■ WHAT YOU ARE ASKED TO DO ■
When the line containing "the calls to" is found in the data below, copy it and each line after it through the line containing "match send_loop (interrupts", exactly and with no others.

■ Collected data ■
(** ** Room *)

Lemma make_room_ends n s : in_order s -> 0 <= n ->
  st_ends (make_room new_bytes n) (fun _ s' => wrote [] s s' /\ n <= avail s')
    (fun e s' => e = too_big /\ wrote [] s s') s.
Proof.
  intros Ho Hn. unfold make_room. apply ends_bind, ends_get. cbv zeta. apply ends_bind, ends_change.
  set (s1 := if peakUsage s <? _ then _ else _).
  assert (wrote [] s s1 /\ ptr s1 = ptr s /\ sentUpTo s1 = sentUpTo s /\ endp s1 = endp s /\ bufSize s1 = bufSize s)
    as (Hw & Hp & Hsu & He & Hbs).
  { subst s1. pose proof Ho as []. case_test; [|split; [by apply wrote_refl|done]]. split; [|done].
    apply out_set_usage_ok; [done|lia]. }
  clearbody s1. pose proof (proj1 Hw) as [].
  unfold avail in *. case_test; [apply ends_ret; split; [done|lia]|]. case_test.
  - apply ends_change. split; [|cbn; lia]. eapply wrote_then; [exact Hw|].
    eapply (moved_ok s1 (mem s1) (bufSize s1)) in oo_mem0; [|by split|lia|lia].
    unfold shuffled. by rewrite oo_room0.
  - case_test; [by apply ends_throw|].
    destruct (out_new_size_spec (n + (ptr s - sentUpTo s))) as [Hge Hle]; [done|].
    set (m := new_size _) in *. clearbody m. assert (0 <= m) by (unfold DEFAULT_BUF_SIZE in *; lia).
    pose proof (moved_ok s1 (new_bytes m) m (proj1 Hw) (new_bytes_len m ltac:(done)) Hle ltac:(lia)) as Hm.
    apply ends_bind, ends_change, ends_bind, out_time_now_ends. intros t d' Hd. apply ends_change.
    split; [|cbn; lia]. eapply wrote_then; [exact Hw|]. eapply wrote_then; [exact Hm|].
    pose proof (set_sink_ok _ d' (proj1 Hm) Hd) as Hs2. eapply wrote_then; [exact Hs2|].
    apply out_set_usage_ok; [apply Hs2|lia].
Qed.

Lemma out_overrun_ends n s : in_order s -> 0 <= n ->
  st_ends (overrun new_bytes n) (fun _ s' => wrote [] s s' /\ n <= avail s')
    (fun e s' => write_error e /\ wrote [] s s') s.
Proof.
  intros Ho Hn. unfold overrun. apply ends_bind, ends_get.
  assert (forall e s', sink_error (D:=D) e /\ wrote [] s s' -> write_error e /\ wrote [] s s') as He.
  { intros e s' [??]. split; [by right|done]. }
  eapply ends_seq; [eapply ends_conseq_throw; [by apply cork_ends|exact He]|]. cbn beta. intros _ s1 Hw1.
  assert (forall e s', sink_error (D:=D) e /\ wrote [] s1 s' -> write_error e /\ wrote [] s s') as He1.
  { intros e s' [??]. split; [by right|by eapply wrote_then]. }
  eapply ends_seq; [eapply ends_conseq_throw; [apply flush_ends, Hw1|exact He1]|]. cbn beta. intros _ s2 [Hw2 _].
  eapply ends_seq; [eapply ends_conseq_throw; [apply cork_ends, Hw2|]|].
  { intros e s' [??]. split; [by right|]. eapply wrote_then; [|done]. by eapply wrote_then. }
  cbn beta. intros _ s3 Hw3. assert (wrote [] s s3) as Hw by (do 2 (eapply wrote_then; [done|]); done).
  eapply ends_conseq_throw; [eapply ends_conseq; [apply make_room_ends; [apply Hw3|done]|]|]; cbn.
  - intros _ s4 [Hw4 Hr]. split; [by eapply wrote_then|done].
  - intros e s4 [-> Hw4]. split; [by left|by eapply wrote_then].
Qed.

Lemma check_ends n s : in_order s -> 0 <= n ->
  st_ends (check new_bytes n) (fun _ s' => wrote [] s s' /\ n <= avail s')
    (fun e s' => write_error e /\ wrote [] s s') s.
Proof.
  intros Ho Hn. unfold check. apply ends_bind, ends_get. case_test; [by apply out_overrun_ends|].
  apply ends_ret. split; [by apply wrote_refl|done].
Qed.

Lemma stored_ok bs s : in_order s -> len bs <= avail s -> wrote bs s (stored bs s).
Proof.
  intros Ho Hb. pose proof Ho as []. pose proof (len_nonneg bs). unfold avail in *.
  split_and!; [|unfold length; cbn; lia|].
  - split; cbn; try done; try lia. rewrite len_copy_to; lia.
  - exists []. split; [apply take_nothing|]. unfold unsent. cbn. rewrite slice_copy_to; [done|lia|lia].
Qed.

(** ** The calls of a writer *)

(** A call that throws has written the front of its bytes. *)
Definition cut_short (w : list Z) s (e : exn) s' : Prop :=
  write_error e /\ exists w1 w2, w = w1 ++ w2 /\ wrote w1 s s'.

Lemma cut_nothing w s e s' : write_error e /\ wrote [] s s' -> cut_short w s e s'.
Proof. intros [He Hw]. split; [done|]. by exists [], w. Qed.

Lemma put_ends bs s : in_order s -> st_ends (put new_bytes bs) (fun _ s' => wrote bs s s') (cut_short bs s) s.
Proof.
  intros Ho. pose proof (len_nonneg bs). unfold put.
  eapply ends_seq; [eapply ends_conseq_throw; [by apply check_ends|apply cut_nothing]|].
  cbn beta. intros _ s1 [Hw Hr]. apply ends_change. eapply wrote_then; [exact Hw|]. apply stored_ok; [apply Hw|done].
Qed.

Lemma write_loop_ends fuel data s : in_order s -> (Z.to_nat (len data) <= fuel)%nat ->
  st_ends (write_loop new_bytes fuel data) (fun _ s' => wrote data s s') (cut_short data s) s.
Proof.
  revert data s. induction fuel as [|fuel IH]; intros data s Ho Hf; cbn [write_loop]; pose proof (len_nonneg data).
  - case_test; [|lia]. apply ends_ret. rewrite (len_zero_nil data) by lia. by apply wrote_refl.
  - case_test; [apply ends_ret; rewrite (len_zero_nil data) by lia; by apply wrote_refl|].
    eapply ends_seq; [eapply ends_conseq_throw; [by apply check_ends|apply cut_nothing]|].
    cbn beta. intros _ s1 [Hw Hr]. apply ends_bind, ends_get. cbv zeta. apply ends_bind, ends_change.
    set (n := Z.min _ _). assert (0 < n <= len data /\ n <= avail s1) as [Hn1 Hn2] by lia.
    assert (wrote (ztake n data) s (stored (ztake n data) s1)) as Hw1.
    { eapply wrote_then; [exact Hw|]. apply stored_ok; [apply Hw|]. rewrite len_ztake; lia. }
    set (s2 := stored _ s1) in *. clearbody s2. clearbody n.
    eapply ends_conseq_throw; [eapply ends_conseq; [apply IH; [apply Hw1|rewrite len_zdrop; lia]|]|].
    + cbn beta. intros _ s3 Hw2. rewrite <- (ztake_zdrop n data). by eapply wrote_app.
    + intros e s3 (He & w1 & w2 & Hd & Hw2). split; [done|]. exists (ztake n data ++ w1), w2.
      split; [by rewrite <- app_assoc, <- Hd, ztake_zdrop|]. by eapply wrote_app.
Qed.

Lemma perform_ends c s : in_order s -> st_ends (perform new_bytes c) (fun _ s' => wrote (written c) s s') (cut_short (written c) s) s.
Proof.
  intros Ho. assert (forall e s', sink_error (D:=D) e /\ wrote [] s s' -> cut_short [] s e s') as He.
  { intros e s' [??]. apply cut_nothing. split; [by right|done]. }
  destruct c as [bs|data| |b]; cbn [perform written].
  - by apply put_ends.
  - by apply write_loop_ends.
  - eapply ends_conseq_throw; [eapply ends_conseq; [by apply flush_ends|]|exact He]. by intros _ s' [? _].
  - eapply ends_conseq_throw; [by apply cork_ends|exact He].
Qed.

Lemma perform_all_ends cs s : in_order s ->
  st_ends (perform_all new_bytes cs) (fun _ s' => wrote (concat (map written cs)) s s')
    (cut_short (concat (map written cs)) s) s.
Proof.
  revert s. induction cs as [|c cs IH]; intros s Ho; cbn [perform_all map concat]; [by apply ends_ret, wrote_refl|].
  eapply ends_seq; [eapply ends_conseq_throw; [by apply perform_ends|]|].
  { intros e s' (He & w1 & w2 & Hd & Hw). split; [done|]. exists w1, (w2 ++ concat (map written cs)).
    by rewrite Hd, app_assoc. }
  cbn beta. intros _ s1 Hw1.
  eapply ends_conseq_throw; [eapply ends_conseq; [apply IH, Hw1|]|].
  - cbn beta. intros _ s2 Hw2. by eapply wrote_app.
  - intros e s2 (He & w1 & w2 & Hd & Hw2). split; [done|]. exists (written c ++ w1), w2.
    split; [by rewrite Hd, app_assoc|]. by eapply wrote_app.
Qed.

Lemma BufferedOutStream_in_order b d : let s := BufferedOutStream new_bytes b d in
  in_order s /\ unsent s = [] /\ length s = 0 /\ takes d [] (sink s).
Proof.
  unfold BufferedOutStream. destruct (gettimeofday d) as [t d'] eqn:Hg. cbn.
  split_and!; [|done|done|by eapply takes_time].
  split; cbn; try (unfold DEFAULT_BUF_SIZE, MAX_BUF_SIZE in *; lia). by apply new_bytes_len.
Qed.
End correct.

(** ** [FdOutStream] *)

Inductive select_result := SelectInterrupted | SelectError | SelectReady | SelectTimeout.
Inductive send_result := SendInterrupted | SendAgain | SendError | Sent (n : Z).

(** The calls of the system, on a descriptor; [interrupts] bounds how many of
    the calls to come are interrupted in a row.  [setsockopt] is the option
    [TCP_CORK] (nothing where the system has none). *)
Class OutSocket (K : Type) := {
  select_write : K -> select_result * K;
  send : list Z -> K -> send_result * K;
  timeofday : K -> Z * K;
  setsockopt : bool -> K -> K;
  interrupts : K -> nat
}.

Class OutSocketOk (K : Type) `{OutSocket K} : Prop := {
  select_interrupted (k k' : K) : select_write k = (SelectInterrupted, k') -> (interrupts k' < interrupts k)%nat;
  send_interrupted (k k' : K) bs : send bs k = (SendInterrupted, k') -> (interrupts k' < interrupts k)%nat;
  send_count (k k' : K) bs n : send bs k = (Sent n, k') -> 0 <= n <= len bs
}.

Section FdOutStream.
Context {K : Type} `{OutSocket K}.

Fixpoint select_loop (fuel : nat) (k : K) : select_result * K :=
  match fuel, select_write k with
  | S fuel, (SelectInterrupted, k') => select_loop fuel k'
  | _, r => r
  end.

Fixpoint send_loop (fuel : nat) (bs : list Z) (k : K) : send_result * K :=
  match fuel, send bs k with
  | S fuel, (SendInterrupted, k') => send_loop fuel bs k'
  | _, r => r
  end.

Definition writeFd (data : list Z) : SE K Z := fun k =>
  match select_loop (interrupts k) k with
  | (SelectInterrupted, k) | (SelectError, k) => (Throw (runtime_error "select"), k)
  | (SelectTimeout, k) => (Ok 0, k)
  | (SelectReady, k) =>
      match send_loop (interrupts k) data k with
      | (SendInterrupted, k) | (SendError, k) => (Throw (runtime_error "write"), k)
      | (SendAgain, k) => (Ok 0, k)
      | (Sent n, k) => (Ok n, snd (timeofday k))
      end
  end.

■ RESPONSE TO THIS EXERCISE ■
    the calls to come are interrupted in a row.  [setsockopt] is the option
    [TCP_CORK] (nothing where the system has none). *)
Class OutSocket (K : Type) := {
  select_write : K -> select_result * K;
  send : list Z -> K -> send_result * K;
  timeofday : K -> Z * K;
  setsockopt : bool -> K -> K;
  interrupts : K -> nat
}.

Class OutSocketOk (K : Type) `{OutSocket K} : Prop := {
  select_interrupted (k k' : K) : select_write k = (SelectInterrupted, k') -> (interrupts k' < interrupts k)%nat;
  send_interrupted (k k' : K) bs : send bs k = (SendInterrupted, k') -> (interrupts k' < interrupts k)%nat;
  send_count (k k' : K) bs n : send bs k = (Sent n, k') -> 0 <= n <= len bs
}.

Section FdOutStream.
Context {K : Type} `{OutSocket K}.

Fixpoint select_loop (fuel : nat) (k : K) : select_result * K :=
  match fuel, select_write k with
  | S fuel, (SelectInterrupted, k') => select_loop fuel k'
  | _, r => r
  end.

Fixpoint send_loop (fuel : nat) (bs : list Z) (k : K) : send_result * K :=
  match fuel, send bs k with
  | S fuel, (SendInterrupted, k') => send_loop fuel bs k'
  | _, r => r
  end.

Definition writeFd (data : list Z) : SE K Z := fun k =>
  match select_loop (interrupts k) k with
  | (SelectInterrupted, k) | (SelectError, k) => (Throw (runtime_error "select"), k)
  | (SelectTimeout, k) => (Ok 0, k)
  | (SelectReady, k) =>
      match send_loop (interrupts k) data k with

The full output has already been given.